There is a long tradition of delegating this task to experts, whether government nutritionists or Victorian do-gooders. But the Joseph Rowntree Foundation – named after a particularly admired Victorian do-gooder – published the results of a different approach this week, exploring what was necessary by asking focus groups.
This method may seem odd, but the alternatives are worse. The thresholds for absolute poverty, such as the ability to buy enough calories to stay alive, thankfully have little relevance in the UK. “Relative poverty lines” – such as 60 per cent of the median income – are arbitrary and crude proxies for inequality. Inevitably, we are left with subjective opinions about who is poor and who is not, and that will depend on who is asked.

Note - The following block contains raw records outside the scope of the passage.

(* ===== verification/Sock.v ===== *)
(** * UDP and raw sockets: [kernel/net/socket/udp.c], [kernel/net/socket/raw.c]

    The sockets of one kind are listed in [intype]; a socket is named by a number. A receive
    runs until it returns or sleeps. *)
From Stdlib Require Import ZArith Lia List Bool.
From stdpp Require Import base list gmap.
From S2P Require Import Prelude Bitmap Bytes Mbuf Net.

#[local] Open Scope Z_scope.

Definition EDESTADDRREQ : Z := 89.
Definition EADDRINUSE : Z := 98.
Definition EADDRNOTAVAIL : Z := 99.
Definition EISCONN : Z := 106.

Definition AF_INET : Z := 2.

(** [sockaddr_in_t] without its padding; the port is in network order. *)
Record sockaddr_in := SockaddrIn { sa_port : Z; sa_addr : Z }.

Definition SOCKADDR_IN_SIZE : Z := 16.

(** What [getsockname] and [getpeername] copy out: [junk] is what the stack holds in [zero]. *)
Definition sockname_bytes (port addr : Z) (junk : list Z) (len : Z) : list Z :=
  take (Z.to_nat (MIN len SOCKADDR_IN_SIZE)) (le16 AF_INET ++ le16 port ++ le32 addr ++ junk).

(** How a receive ends for now. *)
Inductive recv_outcome :=
| Received (ret : Z) (data : list Z) (from : option sockaddr_in)
| Asleep.

(** ** UDP *)

Record udp := Udp {
  u_nif : Z;
  u_laddr : Z;
  u_raddr : Z;
  u_lport : Z;
  u_rport : Z;
  u_rx_que : list mbuf;
  u_rx_waiter : option Z }.

#[export] Instance eta_udp : Eta udp := fun r =>
  Udp (u_nif r) (u_laddr r) (u_raddr r) (u_lport r) (u_rport r) (u_rx_que r) (u_rx_waiter r).

(** The module's statics, and the tasks made ready. *)
Record udps := Udps {
  u_socks : gmap Z udp;
  u_intype : list Z;
  u_bmp : bitmap;
  u_woken : list Z }.

#[export] Instance eta_udps : Eta udps := fun r => Udps (u_socks r) (u_intype r) (u_bmp r) (u_woken r).

Definition MAX_PORT : Z := 65536.

(** [bitmap_init] with a bitmap of its own does not clear the units [mem] it allocates. *)
Definition sock_udp_init (mem : list Z) : res udps :=
  let! b := deref (bitmap_init (Some (Bitmap [] 0)) None (MAX_PORT / mpembs) (Some mem) true) in
  let! b := bitmap_set b 0 in
  Ok (Udps ∅ [] b []).

Definition udp_ck_lport (b : bitmap) (u : udp) : res (bitmap * udp) :=
  if negb (u_lport u =? 0) then Ok (b, u)
  else
    let! r := bitmap_find b in
    let '(port, b) := r in
    if i32 port =? -1 then Fault Panicked else Ok (b, u <| u_lport := u16 port |>).

Definition udp_socket (w : net) (s : udps) (id : Z) : res udps :=
  let! n := nif_find_default w in
  Ok (s <| u_socks ::= insert id (Udp n 0 0 0 0 [] None) |> <| u_intype ::= fun l => l ++ [id] |>).

Definition udp_bind (w : net) (s : udps) (id : Z) (addr : option sockaddr_in) (len : Z) : res (Z * udps) :=
  match addr with
  | None => Ok (- EDESTADDRREQ, s)
  | Some a =>
      if len <=? SOCKADDR_IN_SIZE then Ok (- EINVAL, s)
      else
        let! u := deref (u_socks s !! id) in
        let port := ntohs (sa_port a) in
        let finish (b : bitmap) (u : udp) : res (Z * udps) :=
          let s := s <| u_bmp := b |> <| u_socks ::= insert id u |> in
          if ip_addr_isany (Some (sa_addr a)) then
            let! d := nif_find_default w in
            let! n := aget (nifs w) d in
            Ok (0, s <| u_socks ::= insert id (u <| u_laddr := n_ip n |>) |>)
          else
            match nif_find_byip4 w (sa_addr a) None with
            | None => Ok (- EADDRNOTAVAIL, s)
            | Some _ => Ok (0, s <| u_socks ::= insert id (u <| u_laddr := sa_addr a |>) |>)
            end in
        if negb (port =? 0) then
          let! used := bitmap_test (u_bmp s) port in
          if used : bool then Ok (- EADDRINUSE, s) else finish (u_bmp s) u
        else let! r := udp_ck_lport (u_bmp s) u in finish (fst r) (snd r)
  end.

Definition udp_connect (s : udps) (id : Z) (a : sockaddr_in) : res (Z * udps) :=
  let! u := deref (u_socks s !! id) in
  Ok (0, s <| u_socks ::= insert id (u <| u_rport := ntohs (sa_port a) |> <| u_raddr := sa_addr a |>) |>).

Definition udp_getsockname (s : udps) (id len : Z) (junk : list Z) : res (Z * list Z) :=
  let! u := deref (u_socks s !! id) in Ok (0, sockname_bytes (htons (u_lport u)) (u_laddr u) junk len).

Definition udp_getpeername (s : udps) (id len : Z) (junk : list Z) : res (Z * list Z) :=
  let! u := deref (u_socks s !! id) in Ok (0, sockname_bytes (htons (u_rport u)) (u_raddr u) junk len).

Definition udp_sendmsg (w : net) (s : udps) (id : Z) (name : option sockaddr_in) (data : list Z) : res (Z * net * udps) :=
  let! r := net_alloc w MBUF_DEFROOM in
  let '(m, w) := r in
  let! m := mbuf_put m data in
  let! u := deref (u_socks s !! id) in
  let rdef := SockaddrIn (htons (u_rport u)) (u_raddr u) in
  let connected := negb (ip_addr_isany (Some (u_raddr u))) in
  match name, connected with
  | Some _, true => Ok (- EISCONN, w, s)
  | None, false => Ok (- EDESTADDRREQ, w, s)
  | _, _ =>
      let a := match name with Some a => a | None => rdef end in
      if sa_port a =? 0 then Ok (- EINVAL, w, s)
      else if ip_addr_isany (Some (sa_addr a)) then Ok (- EINVAL, w, s)
      else
        let! r := udp_ck_lport (u_bmp s) u in
        let '(b, u) := r in
        let! w := net_tx_udp w (u_nif u) m (sa_addr a) (u_lport u) (ntohs (sa_port a)) in
        Ok (Z.of_nat (length data), w, s <| u_bmp := b |> <| u_socks ::= insert id u |>)
  end.

(** [udp_recvmsg] from [list_popback] on; an empty list gives its own head for a packet. *)
Definition udp_recv_pop (u : udp) (named : bool) (iov_len : Z) : res (recv_outcome * udp) :=
  match last (u_rx_que u) with
  | None => Fault OutOfBounds
  | Some m =>
      let u := u <| u_rx_que ::= fun l => take (length l - 1) l |> in
      let! sip := hdr32 m 12 in
      let m := mbuf_pull m 20 in
      let! sport := hdr16 m 0 in
      let m := mbuf_pull m 8 in
      let len := i32 (MIN iov_len (m_len m)) in
      let! data := ld (m_buf m) (m_head m) (Z.to_nat len) in
      Ok (Received len data (if named then Some (SockaddrIn sport sip) else None), u)
  end.

Definition udp_recvmsg (s : udps) (id p : Z) (named : bool) (iov_len : Z) : res (recv_outcome * udps) :=
  let! u := deref (u_socks s !! id) in
  let! r := udp_ck_lport (u_bmp s) u in
  let '(b, u) := r in
  let s := s <| u_bmp := b |> in
  if bool_decide (u_rx_que u = []) then
    do! ASSERTK (match u_rx_waiter u with None => true | Some _ => false end) in
    Ok (Asleep, s <| u_socks ::= insert id (u <| u_rx_waiter := Some p |>) |>)
  else
    let! r := udp_recv_pop u named iov_len in
    Ok (fst r, s <| u_socks ::= insert id (snd r) |>).
Definition tcp_exit_with (s : tcps) (t : tcp) (errno : Z) : tcps * tcp :=
  let s := try_unblk (try_unblk s (rx_waiter t)) (syn_waiter t) in
  (s, t <| t_errno := errno |> <| rx_waiter := None |> <| syn_waiter := None |>).

(** The loop of [tcp_do_xmit]: [q] is the send queue. *)
Fixpoint xmit_loop (s : tcps) (t : tcp) (q : list mbuf) : tcps * tcp :=
  match q with
  | [] => (s, t <| snd_que := [] |>)
  | m :: q =>
      let '(s, t, m) := tcp_tx_seg s t m in
      let t := t <| una_que ::= fun l => l ++ [m] |> in
      if t_nagle t && negb (m_dlen m =? 0) then (s, t <| snd_que := q |>) else xmit_loop s t q
  end.

Definition tcp_do_xmit (s : tcps) (t : tcp) : tcps * tcp :=
  if t_nagle t && (snd_una t <? u32 (snd_nxt t - 1)) then (s, t)
  else
    let '(s, t) := xmit_loop s (t <| tmr_ack := false |>) (snd_que t) in
    if negb (Z.land (t_shutdown t) TCP_SHUT_WR =? 0) && bool_decide (snd_que t = []) && bool_decide (una_que t = []) then
      let t :=
        match t_state t with
        | ESTABLISHED => t <| t_state := FIN_WAIT1 |>
        | CLOSE_WAIT => t <| t_state := LAST_ACK |>
        | _ => t
        end in
      tcp_tx_fin s (t <| tmr_ack := false |>)
    else (s, t).

Definition tcp_x_ack (s : tcps) (t : tcp) (g : tcpseg) : res (tcps * tcp) :=
  do! ASSERTK (flag TCP_F_ACK g) in
  if TCP_SEQ_LE (g_acknr g) (snd_una t) then Ok (s, t)
  else if TCP_SEQ_LT (snd_nxt t) (g_acknr g) then Ok (tcp_tx_ack s t, t)
  else
    let t := t <| una_que ::= filter (fun m => g_acknr g <= m_id m) |> <| snd_una := g_acknr g |> in
    Ok (tcp_do_xmit s t).

(** The handler of [tmr_ack]. *)
Definition tcp_tmr_dly (s : tcps) (i : Z) : res tcps :=
  let! t := deref (t_socks s !! i) in
  if tmr_ack t then Ok (tcp_tx_ack (upd_tcp s i (t <| tmr_ack := false |>)) t) else Ok s.

Definition tcp_release (s : tcps) (i : Z) : res tcps :=
  let! t := deref (t_socks s !! i) in
  let! l := list_del (list_common s) i in
  let! b := bitmap_reset (t_bmp s) (t_lport t) in
  Ok (s <| list_common := l |> <| t_bmp := b |>).

(** The handler of [tmr_wait]. *)
Definition tcp_tmr_timewait (s : tcps) (i : Z) : res tcps :=
  let! t := deref (t_socks s !! i) in
  if tmr_wait t then tcp_release (upd_tcp s i (t <| tmr_wait := false |>)) i else Ok s.

(** ** Input, by state. Each handler stores the connection back. *)

Definition tcp_rx_sent (s : tcps) (i : Z) (t : tcp) (g : tcpseg) : tcps :=
  if flag TCP_F_ACK g && negb (g_acknr g =? snd_nxt t) then tcp_tx_reset s g
  else
    let '(s, t) :=
      if flag TCP_F_RST g && flag TCP_F_ACK g then tcp_exit_with s (t <| t_state := CLOSED |>) (- ECONNRESET) else (s, t) in
    if flag TCP_F_SYN g then
      let t := t <| rcv_irs := g_seqnr g |> <| rcv_nxt := u32 (g_seqnr g + 1) |> in
      let t := if flag TCP_F_ACK g then t <| snd_una := g_acknr g |> else t in
      if 0 <? i32 (snd_una t - snd_iss t) then
        let t := t <| t_state := ESTABLISHED |> in
        upd_tcp (try_unblk (tcp_tx_ack s t) (syn_waiter t)) i (t <| syn_waiter := None |>)
      else
        let t := t <| t_state := SYN_RCVD |> in
        upd_tcp (tcp_tx_ack s t) i t
    else upd_tcp s i t.

(** A passive connection leaves the lists of its parent and of the module. *)
Definition drop_passive (s : tcps) (i : Z) (t : tcp) : res tcps :=
  let! p := deref (t_ptcp t) in
  let! pt := deref (t_socks s !! p) in
  let! ch := list_del (t_pchd pt) i in
  let! l := list_del (list_common s) i in
  Ok ((upd_tcp s p (pt <| t_pchd := ch |>)) <| list_common := l |>).
(** X1: [splitVolumeParts] takes its fallback exactly for the entries
    without a colon, and then returns the entry itself as the only
    component; for an entry with a colon it returns at most three
    components, none of them empty.  It never returns an error. *)
Theorem splitVolumeParts_components (path : string) :
  ∃ parts,
    splitVolumeParts path = Some (parts, None) ∧
    if decide (":"%char ∈ list_ascii_of_string path)
    then length parts ≤ 3 ∧ Forall (λ part, part ≠ "") parts
    else parts = [path].
Proof.
  case_decide as Hcolon.
  - by apply splitVolumeParts_colon.
  - exists [path]. split; [|done]. by apply splitVolumeParts_colon_free.
Qed.

(** *** Entries of two and three components *)

Lemma list_ascii_of_string_app (a b : string) :
  list_ascii_of_string (a +:+ b)
  = list_ascii_of_string a ++ list_ascii_of_string b.
Proof. induction a as [|c a IH]; simpl; [done|]. by rewrite IH. Qed.

Lemma list_ascii_of_string_nonempty (a : string) :
  a ≠ "" → list_ascii_of_string a ≠ [].
Proof. by destruct a. Qed.

(** The drive prefix does not match a colon-free text followed by a colon
    or by the end, unless the text is one word character and a colon
    follows. *)
Lemma drive_re_fails (p rest : list ascii) (pos : nat)
    (caps : regexp.captures) (k : regexp.cont) :
  colon_free p →
  match rest with
  | [] => True
  | c :: _ => c = ":"%char ∧ ¬ drive_letter p
  end →
  regexp.run drive_re pos (p ++ rest) caps k = None.
Proof.
  intros Hp Hrest. unfold drive_re. cbn [regexp.run].
  destruct p as [|c1 [|c2 p]]; cbn [app].
  - destruct rest as [|c rest]; [done|]. by destruct Hrest as [-> _].
  - destruct (regexp.class_matches false [regexp.ClassWord] c1) eqn:Hc;
      [|done].
    destruct rest as [|c rest]; [done|]. destruct Hrest as [-> Hnd].
    exfalso. apply Hnd. exists c1. split; [done|].
    unfold regexp.class_matches in Hc. simpl in Hc.
    by rewrite orb_false_r in Hc.
  - destruct (regexp.class_matches false [regexp.ClassWord] c1); [|done].
    destruct (Ascii.eqb_spec ":" c2) as [<-|_]; [|done].
    exfalso. apply Hp. right. left.
Qed.

(** A path group in front of a colon or of the end takes the whole
    colon-free text when that text is not read as a drive prefix. *)
Lemma path_re_plain (p rest : list ascii) (pos : nat)
    (caps : regexp.captures) (k : regexp.cont) (res : regexp.captures) :
  colon_free p →
  match rest with
  | [] => True
  | c :: _ => c = ":"%char ∧ ¬ drive_letter p
  end →
  k (pos + length p) rest caps = Some res →
  regexp.run path_re pos (p ++ rest) caps k = Some res.
Proof.
  intros Hp Hrest Hk.
  change (regexp.run path_re pos (p ++ rest) caps k)
    with (match regexp.run drive_re pos (p ++ rest) caps
                  (λ pos' s' caps',
                     regexp.run (regexp.OpStar no_colon_re) pos' s' caps' k)
          with
          | Some r => Some r
          | None => regexp.run (regexp.OpStar no_colon_re) pos (p ++ rest)
                      caps k
          end).
  rewrite drive_re_fails by done.
  apply star_class_greedy; [by apply colon_free_no_colon| |done].
  destruct rest as [|c rest]; [done|]. by destruct Hrest as [-> _].
Qed.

Yet controversy is inevitable. For some, the omission of funds for a car is a sign of London bias. (The focus groups hailed from the Midlands, but never mind.) Others scoff that a mobile phone is surely not a “necessity”. There is no budget for cigarettes, which smacks more of hope than reality for many poor families.
Other necessities include enough booze to get a single working-age person thoroughly drunk once a fortnight. Yet parents are thought to need less to drink than those who are childless and single – a quaint view, even assuming Junior doesn’t break into the drinks cupboard.
Most disturbing, satellite television is thought necessary, but a good business newspaper is not.
An informal Financial Times focus group could not agree on what counts as essential. Some regarded the Rowntree budget of £40 every two years for a suit as somewhat extravagant.
Yet from the How To Spend It floor and Fast Lane came a different view. Frugality? Turning down the private jet and slumming it in first class. And nothing in the budget for a yacht – not even a second-hand yacht? Ridiculous.